→ **WHAT TO DO**: Every entry that follows needs to be repeated exactly.
Top of DATA TO USE
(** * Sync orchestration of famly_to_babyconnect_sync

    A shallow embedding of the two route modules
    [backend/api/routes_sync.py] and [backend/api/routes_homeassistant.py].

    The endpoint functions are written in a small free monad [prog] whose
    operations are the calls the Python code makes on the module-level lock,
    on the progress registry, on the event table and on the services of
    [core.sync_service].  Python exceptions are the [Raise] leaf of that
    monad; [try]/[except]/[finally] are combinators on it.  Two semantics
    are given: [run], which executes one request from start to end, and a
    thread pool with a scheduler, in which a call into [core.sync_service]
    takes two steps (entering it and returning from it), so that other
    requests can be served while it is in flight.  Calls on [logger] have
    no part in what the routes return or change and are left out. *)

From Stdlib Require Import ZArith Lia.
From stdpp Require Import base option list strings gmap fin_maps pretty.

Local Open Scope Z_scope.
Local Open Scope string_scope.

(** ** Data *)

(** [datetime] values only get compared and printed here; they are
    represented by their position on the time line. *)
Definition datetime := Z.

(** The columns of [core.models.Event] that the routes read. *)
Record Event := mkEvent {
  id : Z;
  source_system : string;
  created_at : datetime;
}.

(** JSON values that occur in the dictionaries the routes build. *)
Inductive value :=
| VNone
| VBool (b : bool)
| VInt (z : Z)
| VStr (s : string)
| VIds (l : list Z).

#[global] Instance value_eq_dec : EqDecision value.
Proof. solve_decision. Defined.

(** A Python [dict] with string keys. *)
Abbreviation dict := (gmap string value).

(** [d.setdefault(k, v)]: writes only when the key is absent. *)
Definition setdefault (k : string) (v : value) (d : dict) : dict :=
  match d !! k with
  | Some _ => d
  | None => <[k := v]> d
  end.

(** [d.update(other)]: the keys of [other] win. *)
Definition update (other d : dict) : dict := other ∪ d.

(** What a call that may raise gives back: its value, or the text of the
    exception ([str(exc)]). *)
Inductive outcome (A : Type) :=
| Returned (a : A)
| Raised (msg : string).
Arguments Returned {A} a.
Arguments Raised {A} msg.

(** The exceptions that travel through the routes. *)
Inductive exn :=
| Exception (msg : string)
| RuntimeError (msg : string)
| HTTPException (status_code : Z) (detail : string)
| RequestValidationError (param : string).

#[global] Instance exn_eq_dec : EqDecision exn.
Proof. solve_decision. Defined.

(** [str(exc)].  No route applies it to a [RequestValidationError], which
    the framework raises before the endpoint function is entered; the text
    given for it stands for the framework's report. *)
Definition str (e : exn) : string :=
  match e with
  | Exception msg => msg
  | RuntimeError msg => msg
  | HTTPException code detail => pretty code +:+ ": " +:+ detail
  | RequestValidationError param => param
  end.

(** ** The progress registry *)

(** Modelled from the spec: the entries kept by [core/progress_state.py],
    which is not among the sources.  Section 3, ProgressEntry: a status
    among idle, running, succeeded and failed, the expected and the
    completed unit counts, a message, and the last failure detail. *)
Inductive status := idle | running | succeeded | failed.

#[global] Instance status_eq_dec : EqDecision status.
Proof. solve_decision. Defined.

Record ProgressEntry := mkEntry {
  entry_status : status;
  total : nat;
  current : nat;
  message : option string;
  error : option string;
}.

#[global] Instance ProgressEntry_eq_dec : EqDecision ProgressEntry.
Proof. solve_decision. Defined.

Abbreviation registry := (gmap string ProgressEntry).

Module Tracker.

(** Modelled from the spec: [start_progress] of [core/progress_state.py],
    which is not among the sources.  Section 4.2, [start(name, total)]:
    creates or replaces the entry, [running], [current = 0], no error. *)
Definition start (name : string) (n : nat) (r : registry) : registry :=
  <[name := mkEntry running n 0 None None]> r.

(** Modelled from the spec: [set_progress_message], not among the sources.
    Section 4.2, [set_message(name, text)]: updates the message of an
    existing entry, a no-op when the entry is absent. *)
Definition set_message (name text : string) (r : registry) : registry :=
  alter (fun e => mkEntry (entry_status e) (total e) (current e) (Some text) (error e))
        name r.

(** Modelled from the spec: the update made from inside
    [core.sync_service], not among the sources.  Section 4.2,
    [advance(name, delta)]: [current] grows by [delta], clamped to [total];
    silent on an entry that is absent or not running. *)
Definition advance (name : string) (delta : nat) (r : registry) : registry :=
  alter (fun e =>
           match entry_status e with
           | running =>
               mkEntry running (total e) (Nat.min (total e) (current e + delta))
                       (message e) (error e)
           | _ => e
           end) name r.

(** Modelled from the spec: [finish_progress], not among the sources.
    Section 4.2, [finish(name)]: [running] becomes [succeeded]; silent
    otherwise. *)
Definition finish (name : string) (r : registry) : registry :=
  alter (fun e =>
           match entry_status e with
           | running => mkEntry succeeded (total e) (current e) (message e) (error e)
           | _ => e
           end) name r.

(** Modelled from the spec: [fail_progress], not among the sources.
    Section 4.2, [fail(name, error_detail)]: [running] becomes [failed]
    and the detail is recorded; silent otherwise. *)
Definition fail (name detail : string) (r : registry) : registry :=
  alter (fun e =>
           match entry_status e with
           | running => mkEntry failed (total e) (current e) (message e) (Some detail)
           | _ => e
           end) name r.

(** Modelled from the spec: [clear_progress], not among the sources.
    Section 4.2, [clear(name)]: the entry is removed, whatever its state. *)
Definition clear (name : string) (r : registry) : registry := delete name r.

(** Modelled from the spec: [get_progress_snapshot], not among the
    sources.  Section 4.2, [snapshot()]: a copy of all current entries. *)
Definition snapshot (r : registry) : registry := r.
Bottom of DATA TO USE
→ **COMPLETED TASK**:
(** * Sync orchestration of famly_to_babyconnect_sync

    A shallow embedding of the two route modules
    [backend/api/routes_sync.py] and [backend/api/routes_homeassistant.py].

    The endpoint functions are written in a small free monad [prog] whose
    operations are the calls the Python code makes on the module-level lock,
    on the progress registry, on the event table and on the services of
    [core.sync_service].  Python exceptions are the [Raise] leaf of that
    monad; [try]/[except]/[finally] are combinators on it.  Two semantics
    are given: [run], which executes one request from start to end, and a
    thread pool with a scheduler, in which a call into [core.sync_service]
    takes two steps (entering it and returning from it), so that other
    requests can be served while it is in flight.  Calls on [logger] have
    no part in what the routes return or change and are left out. *)

From Stdlib Require Import ZArith Lia.
From stdpp Require Import base option list strings gmap fin_maps pretty.

Local Open Scope Z_scope.
Local Open Scope string_scope.

(** ** Data *)

(** [datetime] values only get compared and printed here; they are
    represented by their position on the time line. *)
Definition datetime := Z.

(** The columns of [core.models.Event] that the routes read. *)
Record Event := mkEvent {
  id : Z;
  source_system : string;
  created_at : datetime;
}.

(** JSON values that occur in the dictionaries the routes build. *)
Inductive value :=
| VNone
| VBool (b : bool)
| VInt (z : Z)
| VStr (s : string)
| VIds (l : list Z).

#[global] Instance value_eq_dec : EqDecision value.
Proof. solve_decision. Defined.

(** A Python [dict] with string keys. *)
Abbreviation dict := (gmap string value).

(** [d.setdefault(k, v)]: writes only when the key is absent. *)
Definition setdefault (k : string) (v : value) (d : dict) : dict :=
  match d !! k with
  | Some _ => d
  | None => <[k := v]> d
  end.

(** [d.update(other)]: the keys of [other] win. *)
Definition update (other d : dict) : dict := other ∪ d.

(** What a call that may raise gives back: its value, or the text of the
    exception ([str(exc)]). *)
Inductive outcome (A : Type) :=
| Returned (a : A)
| Raised (msg : string).
Arguments Returned {A} a.
Arguments Raised {A} msg.

(** The exceptions that travel through the routes. *)
Inductive exn :=
| Exception (msg : string)
| RuntimeError (msg : string)
| HTTPException (status_code : Z) (detail : string)
| RequestValidationError (param : string).

#[global] Instance exn_eq_dec : EqDecision exn.
Proof. solve_decision. Defined.

(** [str(exc)].  No route applies it to a [RequestValidationError], which
    the framework raises before the endpoint function is entered; the text
    given for it stands for the framework's report. *)
Definition str (e : exn) : string :=
  match e with
  | Exception msg => msg
  | RuntimeError msg => msg
  | HTTPException code detail => pretty code +:+ ": " +:+ detail
  | RequestValidationError param => param
  end.

(** ** The progress registry *)

(** Modelled from the spec: the entries kept by [core/progress_state.py],
    which is not among the sources.  Section 3, ProgressEntry: a status
    among idle, running, succeeded and failed, the expected and the
    completed unit counts, a message, and the last failure detail. *)
Inductive status := idle | running | succeeded | failed.

#[global] Instance status_eq_dec : EqDecision status.
Proof. solve_decision. Defined.

Record ProgressEntry := mkEntry {
  entry_status : status;
  total : nat;
  current : nat;
  message : option string;
  error : option string;
}.

#[global] Instance ProgressEntry_eq_dec : EqDecision ProgressEntry.
Proof. solve_decision. Defined.

Abbreviation registry := (gmap string ProgressEntry).

Module Tracker.

(** Modelled from the spec: [start_progress] of [core/progress_state.py],
    which is not among the sources.  Section 4.2, [start(name, total)]:
    creates or replaces the entry, [running], [current = 0], no error. *)
Definition start (name : string) (n : nat) (r : registry) : registry :=
  <[name := mkEntry running n 0 None None]> r.

(** Modelled from the spec: [set_progress_message], not among the sources.
    Section 4.2, [set_message(name, text)]: updates the message of an
    existing entry, a no-op when the entry is absent. *)
Definition set_message (name text : string) (r : registry) : registry :=
  alter (fun e => mkEntry (entry_status e) (total e) (current e) (Some text) (error e))
        name r.

(** Modelled from the spec: the update made from inside
    [core.sync_service], not among the sources.  Section 4.2,
    [advance(name, delta)]: [current] grows by [delta], clamped to [total];
    silent on an entry that is absent or not running. *)
Definition advance (name : string) (delta : nat) (r : registry) : registry :=
  alter (fun e =>
           match entry_status e with
           | running =>
               mkEntry running (total e) (Nat.min (total e) (current e + delta))
                       (message e) (error e)
           | _ => e
           end) name r.

(** Modelled from the spec: [finish_progress], not among the sources.
    Section 4.2, [finish(name)]: [running] becomes [succeeded]; silent
    otherwise. *)
Definition finish (name : string) (r : registry) : registry :=
  alter (fun e =>
           match entry_status e with
           | running => mkEntry succeeded (total e) (current e) (message e) (error e)
           | _ => e
           end) name r.

(** Modelled from the spec: [fail_progress], not among the sources.
    Section 4.2, [fail(name, error_detail)]: [running] becomes [failed]
    and the detail is recorded; silent otherwise. *)
Definition fail (name detail : string) (r : registry) : registry :=
  alter (fun e =>
           match entry_status e with
           | running => mkEntry failed (total e) (current e) (message e) (Some detail)
           | _ => e
           end) name r.

(** Modelled from the spec: [clear_progress], not among the sources.
    Section 4.2, [clear(name)]: the entry is removed, whatever its state. *)
Definition clear (name : string) (r : registry) : registry := delete name r.

(** Modelled from the spec: [get_progress_snapshot], not among the
    sources.  Section 4.2, [snapshot()]: a copy of all current entries. *)
Definition snapshot (r : registry) : registry := r.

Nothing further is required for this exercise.